Risiko Perubahan Iklim ke Pertumbuhan Ekonomi Lebih Besar Dibanding Covid-19

Perubahan iklim disebut berisiko lebih besar bagi pertumbuhan ekonomi global dibandingkan pandemi Covid-19.

oleh Natasha Khairunisa Amani diperbarui 19 Jul 2022, 13:10 WIB
Diterbitkan 19 Jul 2022, 13:10 WIB
Presiden Joko Widodo (Jokowi) dan Menteri Kesehatan Budi Gunadi Sadikin
Presiden Joko Widodo (Jokowi) dan Menteri Kesehatan Budi Gunadi Sadikin meninjau vaksinasi COVID-19 massal Tahap I bagi 6.000 Tenaga Kesehatan Wilayah DKI Jakarta di Istora Senayan Jakarta pada Kamis, 4 Februari 2021. (Dok Kementerian Kesehatan RI)

Liputan6.com, Jakarta - Perusahaan reasuransi yang berbasis di Zurich Swiss, yakni Swiss Re, mengungkapkan bahwa perubahan iklim menimbulkan risiko yang lebih besar bagi pertumbuhan ekonomi global secara jangka panjang daripada pandemi Covid-19.

Dunia baru saja melihat bulan terpanas terpanas ketiga dalam catatan pada Juni 2022, dengan suhu rata-rata 0,32 derajat Celcius lebih tinggi dari rata-rata untuk bulan itu dalam tiga dekade hingga 2020, menurut Europe’Copernicus Climate Change Service.

Swiss Re, yang juga merupakan salah satu perusahaan reasuransi terbesar di dunia, memperkirakan kerugian ekonomi yang disebabkan oleh bencana alam di seluruh dunia tahun lalu mencapai USD 270 miliar atau setara Rp 4 kuadriliun, dimana sepertiganya disebabkan oleh banjir.

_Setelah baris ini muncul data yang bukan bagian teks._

(** X10: every key the loop puts in [pub32_list] is a string that both
    [stake.py] and [register_neuron.py] accept as hotkey argument, and both
    read the same 32 bytes from it. *)
Theorem loop_output_is_hotkey_argument (info : Batch.stake_info number)
  (amounts : list number) (pub32_list : list (option value)) (pub32 : value) :
  Batch.convert_all zero add info = ret (amounts, pub32_list) ->
  In (Some pub32) pub32_list ->
  exists s k, pub32 = Str s /\ length k = 32 /\
              stake_hotkey_bytes s = inr k /\
              register_hotkey_bytes32 s = inr k.
Proof.
  unfold Batch.convert_all.
  destruct (loop_cases info (Batch.hotkeys_of info) [] [])
    as [[Hex Hloop] | [Hall Hloop]]; rewrite Hloop; [discriminate|].
  cbn [app]. intros [= _ <-] Hin.
  apply in_map_iff in Hin as (hk & Hslot & _).
  destruct (ss58_to_pub32 hk true) as [e|v] eqn:E; [discriminate|].
  injection Hslot as ->.
  destruct (decode_returns hk true pub32 E) as (data & _ & Hc).
  apply convert_returns in Hc as (f & _ & _ & Hv). cbv iota in Hv.
  rewrite Hv in E.
  destruct (rendered_key hk _ E) as (k & Hs & Hk & _).
  exists ("0x" ++ hex (pubkey f))%string, k. split; [exact Hv|].
  split; [exact Hk|]. rewrite Hs.
  split; [now apply stake_accepts_rendered_key
         | now apply register_accepts_rendered_key].
Qed.

End Loop.

Lemma loop_result_witness :
  length [5%N; 0%N] = length [(Known.ss58, [Some 2%N; None; Some 3%N]); ("abc"%string, [])] /\
  length [Some (Str Known.pub32_hex); None]
  = length [(Known.ss58, [Some 2%N; None; Some 3%N]); ("abc"%string, [])] /\
  [5%N; 0%N] =
    map (fun hk => Batch.total_value 0%N N.add
                     (Batch.entries_of
                        [(Known.ss58, [Some 2%N; None; Some 3%N]); ("abc"%string, [])] hk))
      (Batch.hotkeys_of [(Known.ss58, [Some 2%N; None; Some 3%N]); ("abc"%string, [])]) /\
  [Some (Str Known.pub32_hex); None] =
    map (fun hk => match ss58_to_pub32 hk true with
                   | inr pub32 => Some pub32
                   | inl _ => None
                   end)
      (Batch.hotkeys_of [(Known.ss58, [Some 2%N; None; Some 3%N]); ("abc"%string, [])]).
Proof.
  apply (loop_result 0%N N.add
           [(Known.ss58, [Some 2%N; None; Some 3%N]); ("abc"%string, [])]).
  vm_compute. reflexivity.
Defined.

Lemma loop_output_is_hotkey_argument_witness :
  exists s k, Str Known.pub32_hex = Str s /\ length k = 32 /\
              stake_hotkey_bytes s = inr k /\
              register_hotkey_bytes32 s = inr k.
Proof.
  apply (loop_output_is_hotkey_argument 0%N N.add
           [(Known.ss58, [Some 2%N; None; Some 3%N]); ("abc"%string, [])]
           [5%N; 0%N] [Some (Str Known.pub32_hex); None]).
  - vm_compute. reflexivity.
  - left. reflexivity.
Defined.

(** ** How long an address must be *)

Lemma rstrip_length {A} (p : A -> bool) (l : list A) :
  length (rstrip p l) <= length l.
Proof.
  induction l as [|c l IH]; [reflexivity|].
  cbn [rstrip]. destruct (rstrip p l); [destruct (p c)|]; simpl in *; lia.
Qed.

Lemma chars_length (s : string) :
  length (list_ascii_of_string s) = String.length s.
Proof. induction s as [|c s IH]; [reflexivity|]. simpl. now rewrite IH. Qed.

Lemma digit_below_58 (x : byte) (k : N) :
  Base58.map_get (Base58._get_base58_decode_map Base58.BITCOIN_ALPHABET) x = Some k ->
  (k < 58)%N.
Proof.
  intros H. destruct x; vm_compute in H; try discriminate H;
    injection H as <-; reflexivity.
Qed.

Lemma decode_loop_bound (v : bytes) : forall d acc,
  Base58.decode_loop (Base58._get_base58_decode_map Base58.BITCOIN_ALPHABET)
    58 d v = ret acc ->
  (acc < (d + 1) * 58 ^ N.of_nat (length v))%N.
Proof.
  induction v as [|x v IH]; intros d acc; cbn [Base58.decode_loop].
  - intros [= <-]. cbn. lia.
  - destruct (Base58.map_get _ x) as [k|] eqn:Hk; [|discriminate].
    intros H. apply IH in H. apply digit_below_58 in Hk.
    cbn [length]. rewrite Nat2N.inj_succ, N.pow_succ_r'.
    assert (0 < 58 ^ N.of_nat (length v))%N by (apply N.neq_0_lt_0, N.pow_nonzero; lia).
    nia.
Qed.

Lemma byte_count_le (acc : N) (n : nat) :
  (acc < 58 ^ N.of_nat n)%N ->
  N.to_nat ((bit_length acc + 7) / 8) <= n.
Proof.
  intros H. destruct acc as [|p]; [cbn; lia|].
  assert (Hlt : (N.pos p < 2 ^ (8 * N.of_nat n))%N).
  { eapply N.lt_le_trans; [exact H|].
    rewrite N.pow_mul_r. apply N.pow_le_mono_l. cbn. lia. }
  apply N.log2_lt_pow2 in Hlt; [|lia].
  unfold bit_length. rewrite N.size_log2 by discriminate.
  assert (((N.succ (N.log2 (N.pos p)) + 7) / 8 < N.of_nat n + 1)%N).
  { apply N.Div0.div_lt_upper_bound. lia. }
  lia.
Qed.

Lemma b58decode_length (a : string) (data : bytes) :
  Base58.b58decode a = ret data -> length data <= String.length a.
Proof.
  rewrite b58decode_unfold.
  destruct (encode_ascii (rstrip str_isspace (list_ascii_of_string a)))
    as [e|b] eqn:Hb; cbn [bind]; [discriminate|].
  destruct (Base58.b58decode_int (lstrip Base58.is_first_symbol b))
    as [e|acc] eqn:Hacc; cbn [bind]; [discriminate|].
  rewrite int_to_bytes_fits. intros [= <-].
  rewrite length_rev, le_bytes_length.
  unfold Base58.b58decode_int in Hacc.
  rewrite (second_rstrip_is_noop _ b Hb) in Hacc.
  change (N.of_nat (length Base58.BITCOIN_ALPHABET)) with 58%N in Hacc.
  apply decode_loop_bound in Hacc. rewrite N.mul_1_l in Hacc.
  apply byte_count_le in Hacc.
  pose proof (lstrip_length Base58.is_first_symbol b) as Hle.
  apply encode_ascii_from_returns in Hb.
  assert (Hlen : length b <= String.length a).
  { rewrite Hb, length_map, <- chars_length. apply rstrip_length. }
  lia.
Qed.

(** X11: Base58 yields at most one byte per character, and a successful
    call needs 35 bytes or more: no address shorter than 35 characters is
    ever converted. *)
Theorem converted_address_length (a : string) (as_hex : bool) (v : value) :
  ss58_to_pub32 a as_hex = ret v ->
  exists data, Base58.b58decode a = ret data /\
               35 <= length data /\ length data <= String.length a.
Proof.
  intros H. destruct (decode_returns a as_hex v H) as (data & Hd & Hc).
  apply convert_returns in Hc as (f & Hf & Hsum & _).
  assert (H2 : length (checksum f) = 2) by (rewrite Hsum; apply recomputed_length).
  destruct (full_checksum data f Hf H2) as (Hreq & _ & _).
  exists data. split; [exact Hd|]. split; [|now apply b58decode_length].
  destruct data as [|first rest]; [discriminate|].
  unfold required_length in Hreq.
  destruct (Byte.to_N first <? 64)%N; lia.
Qed.

Lemma converted_address_length_witness :
  exists data, Base58.b58decode Known.ss58 = ret data /\
               35 <= length data /\ length data <= String.length Known.ss58.
Proof.
  apply (converted_address_length Known.ss58 true (Str Known.pub32_hex)).
  vm_compute. reflexivity.
Defined.

(** ** Amounts and the items of [stake_info] *)

Section Totals.
Context {number : Type} (zero : number) (add : number -> number -> number).

Lemma entries_of_item (info : Batch.stake_info number) (item : string * list (Batch.entry number)) :
  NoDup (Batch.hotkeys_of info) -> In item info ->
  Batch.entries_of info (fst item) = snd item.
Proof.
  unfold Batch.entries_of, Batch.hotkeys_of.
  induction info as [|[hk es] info IH]; intros Hnd Hin; [contradiction|].
  cbn [map fst] in Hnd. inversion Hnd as [|? ? Hfresh Hnd']; subst.
  cbn [find fst]. destruct Hin as [<-|Hin].
  - cbn [fst snd]. now rewrite String.eqb_refl.
  - destruct (String.eqb hk (fst item)) eqn:E.
    + apply String.eqb_eq in E. exfalso. apply Hfresh. rewrite E.
      now apply in_map.
    + now apply IH.
Qed.

(** X12: a dict has each hotkey once, so when the loop completes the i-th
    amount is the total over the entries of the i-th item of [stake_info]:
    amounts, keys and items stay aligned. *)
Theorem amounts_follow_items (info : Batch.stake_info number)
  (amounts : list number) (pub32_list : list (option value)) :
  NoDup (Batch.hotkeys_of info) ->
  Batch.convert_all zero add info = ret (amounts, pub32_list) ->
  amounts = map (fun item => Batch.total_value zero add (snd item)) info.
Proof.
  intros Hnd. unfold Batch.convert_all.
  destruct (loop_cases zero add info (Batch.hotkeys_of info) [] [])
    as [[Hex Hloop] | [Hall Hloop]]; rewrite Hloop; [discriminate|].
  cbn [app]. intros [= <- _]. unfold Batch.hotkeys_of at 1.
  rewrite map_map. apply map_ext_in. intros item Hin.
  now rewrite (entries_of_item info item Hnd Hin).
Qed.

End Totals.

Lemma amounts_follow_items_witness :
  [5%N; 0%N] =
  map (fun item => Batch.total_value 0%N N.add (snd item))
    [(Known.ss58, [Some 2%N; None; Some 3%N]); ("abc"%string, [])].
Proof.
  apply (amounts_follow_items 0%N N.add
           [(Known.ss58, [Some 2%N; None; Some 3%N]); ("abc"%string, [])]
           [5%N; 0%N] [Some (Str Known.pub32_hex); None]).
  - repeat constructor; simpl; intuition discriminate.
  - vm_compute. reflexivity.
Defined.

Hanya seperempat dari kerugian akibat banjir yang ditanggung oleh asuransi.

"Meskipun pandemi Covid-19 berdampak luas, perubahan iklim tetap menjadi ancaman jangka panjang terbesar bagi ekonomi global," kata Swiss Re dalam sebuah komentar tertulis, dikutip dari South China Morning Post, Selasa (19/7/2022).

"Dan efek dari perubahan iklim sudah bermanifestasi dalam bahaya kedua, seperti banjir bandang, kekeringan, dan kebakaran hutan," jelas perusahaan reasuransi itu.

Saat gelombang panas melanda sekitar Spanyol hingga Italia, benua Eropa mengalami bulan terpanas kedua yang tercatat sekitar 1,6 derajat di atas rata-rata pada Juni 2022.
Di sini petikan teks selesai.